Vous évoquez votre volonté de ne pas être exotisant, d’éviter les stéréotypes de la représentation du Maghreb et de la Tunisie…
Y. C. : C’est très important pour moi. Le décor de ce film pourrait être dans n’importe quelle ville. Ce sont des lieux non habités, sans empreinte culturelle. C’est de l’architecture nue. Cela aide à s’extraire d’un orientalisme ou d’un exotisme. Le fait de ne pas trop psychologiser les personnages permet également d’éviter les stéréotypes. Cette question de l’exotisme concerne ceux qui viennent faire des films en Tunisie, mais aussi des cinéastes tunisiens qui parfois peuvent vendre de manière simpliste une identité et une culture. C’est vrai que cela me dérange. C’est aussi lié à un circuit de production, qui vient par exemple de France. On peut sentir de ce côté-là une envie de simplification. Pour Ashkal, on nous a presque demandé d’identifier clairement notre film pour que l’on comprenne de quelle Tunisie on parlait. Après la révolution, je me disais naïvement que le cinéma allait participer à l’effritement d’une image de la Tunisie produite et vendue par l’ancien régime, un pays d’accueil, chaleureux, etc. Cela prend du temps, mais j’ai l’impression que l’on s’affranchit de certains impératifs, comme celui de devoir être formellement réaliste et de raconter des histoires réelles.
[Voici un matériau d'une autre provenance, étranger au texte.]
Definition UpdateWebhook (now : Time) (p : option Principal) (id : string) (body : option WebhookInput) (db : WDB) : WResponse * WDB :=
  webhook_right p db (fun q =>
    match body with
    | None => (WPlain (R422 "body required"), db)
    | Some i =>
        match parseMonitorID id with
        | None => (WPlain R404, db)
        | Some wid =>
            match GetWebhook_tx cipher (pr_OrgID q) wid db with
            | Err ErrNoRows => (WPlain R404, db)
            | Err _ => (WPlain R500, db)
            | Ok existing =>
                let '(url, events, errs) := webhookFromInput i in
                if negb (bool_decide (errs = ∅)) then (WInvalid errs, db)
                else
                  let w := mkOrgWebhook (w_ID existing) (w_OrgID existing) url (w_SigningSecret existing) (default (w_Enabled existing) (wi_Enabled i))
                             events (w_CreatedBy existing) (w_CreatedAt existing) (w_UpdatedAt existing) (w_LastDeliveryAt existing)
                             (w_LastStatus existing) (w_LastError existing) in
                  match UpdateWebhook_tx now w db with
                  | (Err ErrNoRows, db') => (WPlain R404, db')
                  | (Err _, db') => (WPlain R500, db')
                  | (Ok _, db') =>
                      match GetWebhook_tx cipher (pr_OrgID q) wid db' with
                      | Err _ => (WPlain R500, db')
                      | Ok stored => (WWebhook (webhookDTO stored), db')
                      end
                  end
            end
        end
    end).

Definition RotateWebhookSecret (now : Time) (nonce : Z) (bytes : option (list ascii)) (p : option Principal) (id : string) (db : WDB) : WResponse * WDB :=
  webhook_right p db (fun q =>
    match parseMonitorID id with
    | None => (WPlain R404, db)
    | Some wid =>
        match newWebhookSecret bytes with
        | None => (WPlain R500, db)
        | Some secret =>
            match RotateWebhookSecret_tx cipher now nonce (pr_OrgID q) wid secret db with
            | (Err ErrNoRows, db') => (WPlain R404, db')
            | (Err _, db') => (WPlain R500, db')
            | (Ok _, db') => with_secret R200 (pr_OrgID q) wid secret db'
            end
        end
    end).

Definition DeleteWebhook (p : option Principal) (id : string) (db : WDB) : WResponse * WDB :=
  webhook_right p db (fun q =>
    match parseMonitorID id with
    | None => (WPlain R204, db)
    | Some wid => (WPlain R204, (DeleteWebhook_tx (pr_OrgID q) wid db).2)
    end).
End handlers.

(** ** Delivery *)

Definition signatureHeader : string := "X-Pulse-Signature".

Record SignedRequest := mkSignedRequest { sr_URL : string; sr_Headers : gmap string string; sr_Body : string }.

Section delivery.
(** hex(hmac-sha256), hex(sha256), [json.Marshal], [http.NewRequest]'s complaint, header names. *)
Context (hmac_hex : string -> string -> string) (sha256hex : string -> string) (marshal : gmap string any -> string).
Context (NewRequest : string -> option string) (canonical : string -> string) (duration_text : Duration -> string).

Definition signBody (secret ts raw : string) : string := hmac_hex secret (ts +:+ "." +:+ raw).

Definition buildOrgEnvelope (ev : NotifyMessage) (et : OrgWebhookEvent) (now : Time) : gmap string any * string :=
  let occurred := if nm_SentAt ev =? zeroTime then now else nm_SentAt ev in
  let eventID := orgEventID sha256hex (nm_IncidentID ev) et in
  (list_to_map [
     ("event_id", AString eventID);
     ("event", AString (org_event_string et));
     ("org_id", AString ("org_" +:+ pretty (nm_OrgID ev)));
     ("occurred_at", AString (rfc3339UTC occurred));
     ("data", obj [
        ("monitor", obj [("id", AString ("mon_" +:+ pretty (nm_MonitorID ev))); ("name", AString (nm_MonitorName ev));
                         ("url", AString (nm_MonitorURL ev)); ("method", AString (nm_MonitorMethod ev))]);
        ("incident", obj [("id", AString ("inc_" +:+ pretty (nm_IncidentID ev))); ("started_at", AString (rfc3339UTC (nm_IncidentStartedAt ev)));
                          ("ended_at", nullable (fun t => AString (rfc3339UTC t)) (nm_IncidentEndedAt ev));
                          ("duration_seconds", nullable number (nm_DurationSeconds ev))])])], eventID).

(** The signed request at a time. *)
Definition signed_request (hook : OrgWebhook) (raw eventID : string) (now : Time) : SignedRequest :=
  let ts := pretty (now / Second) in
  mkSignedRequest (w_URL hook)
    (set_header canonical (set_header canonical (set_header canonical ∅ "Content-Type" "application/json")
       signatureHeader ("t=" +:+ ts +:+ ",v1=" +:+ signBody (w_SigningSecret hook) ts raw)) "X-Pulse-Event-Id" eventID) raw.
J’aimerais que l’on se dise qu’il est possible de faire du film de genre avec ses codes, mais en y mêlant des éléments et des histoires propres à la Tunisie.
"Un culte du feu se met en place dans le film. Qu’il soit destructeur ou purificateur, c’est une forme de croyance, avec ses dogmes et ses lois."
Pourquoi filmez-vous ce lieu avec tant de travellings, de mouvements de caméra qui avancent avec lenteur dans les immeubles ?
Y. C. : Il y a peu d’endroits où l’on peut marcher à Tunis. C’est une ville étendue, tout se fait en voiture. J’ai découvert le lieu à pied et nous filmons l’enquêtrice Fatma au rythme de sa marche, de sa plongée dans le labyrinthe intérieur des immeubles. Des mouvements sans personnages donnent aussi un regard à ces immeubles, ils les personnifient. C’est le point de vue de l’immeuble sur l’extérieur.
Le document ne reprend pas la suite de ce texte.